Supplied records >>
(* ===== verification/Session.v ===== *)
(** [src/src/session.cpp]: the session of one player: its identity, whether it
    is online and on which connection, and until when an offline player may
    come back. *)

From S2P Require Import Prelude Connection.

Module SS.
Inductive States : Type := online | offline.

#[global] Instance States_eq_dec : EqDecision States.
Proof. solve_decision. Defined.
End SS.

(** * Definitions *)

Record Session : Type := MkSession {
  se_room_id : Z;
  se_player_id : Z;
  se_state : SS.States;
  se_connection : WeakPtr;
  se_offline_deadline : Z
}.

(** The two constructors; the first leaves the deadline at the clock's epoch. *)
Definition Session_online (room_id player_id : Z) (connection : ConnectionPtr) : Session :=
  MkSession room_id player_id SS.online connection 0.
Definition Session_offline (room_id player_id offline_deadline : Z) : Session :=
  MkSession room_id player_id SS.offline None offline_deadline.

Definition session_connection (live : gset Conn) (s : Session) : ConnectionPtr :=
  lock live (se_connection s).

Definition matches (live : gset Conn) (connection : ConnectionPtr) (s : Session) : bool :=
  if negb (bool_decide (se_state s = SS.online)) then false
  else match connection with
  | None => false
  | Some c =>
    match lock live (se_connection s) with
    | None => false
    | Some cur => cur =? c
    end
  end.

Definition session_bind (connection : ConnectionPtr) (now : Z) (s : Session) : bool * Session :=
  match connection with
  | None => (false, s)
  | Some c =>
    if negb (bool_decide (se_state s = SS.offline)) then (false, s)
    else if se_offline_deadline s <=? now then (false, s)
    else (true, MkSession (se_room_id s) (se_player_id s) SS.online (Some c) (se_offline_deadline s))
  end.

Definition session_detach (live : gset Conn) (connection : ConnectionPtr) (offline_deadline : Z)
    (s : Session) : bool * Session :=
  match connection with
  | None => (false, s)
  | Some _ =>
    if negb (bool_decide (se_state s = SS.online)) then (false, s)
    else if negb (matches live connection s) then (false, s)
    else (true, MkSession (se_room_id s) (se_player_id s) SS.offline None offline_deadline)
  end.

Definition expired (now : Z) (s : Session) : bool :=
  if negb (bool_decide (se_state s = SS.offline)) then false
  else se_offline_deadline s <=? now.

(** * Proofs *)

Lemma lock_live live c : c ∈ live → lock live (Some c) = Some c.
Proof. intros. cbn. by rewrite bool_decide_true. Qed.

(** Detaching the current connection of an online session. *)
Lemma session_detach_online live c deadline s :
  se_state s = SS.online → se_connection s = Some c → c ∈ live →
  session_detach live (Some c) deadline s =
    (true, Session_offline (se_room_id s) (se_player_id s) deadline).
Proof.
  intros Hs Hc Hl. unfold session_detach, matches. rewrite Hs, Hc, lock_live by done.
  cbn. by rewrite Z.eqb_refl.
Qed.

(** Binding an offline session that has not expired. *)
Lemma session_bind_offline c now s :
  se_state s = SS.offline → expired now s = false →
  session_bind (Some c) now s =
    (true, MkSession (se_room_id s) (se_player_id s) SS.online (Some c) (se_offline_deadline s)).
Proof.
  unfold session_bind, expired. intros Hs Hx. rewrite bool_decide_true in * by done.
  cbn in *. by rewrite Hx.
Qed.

Problem details >> Out of the listing above, reproduce exactly the lines from the one with "Definition session_detach (live" up to and including the one with "else (true, MkSession (se_room_id s) (se_player_id s) SS.offline".

Written reply >>
Definition session_detach (live : gset Conn) (connection : ConnectionPtr) (offline_deadline : Z)
    (s : Session) : bool * Session :=
  match connection with
  | None => (false, s)
  | Some _ =>
    if negb (bool_decide (se_state s = SS.online)) then (false, s)
    else if negb (matches live connection s) then (false, s)
    else (true, MkSession (se_room_id s) (se_player_id s) SS.offline None offline_deadline)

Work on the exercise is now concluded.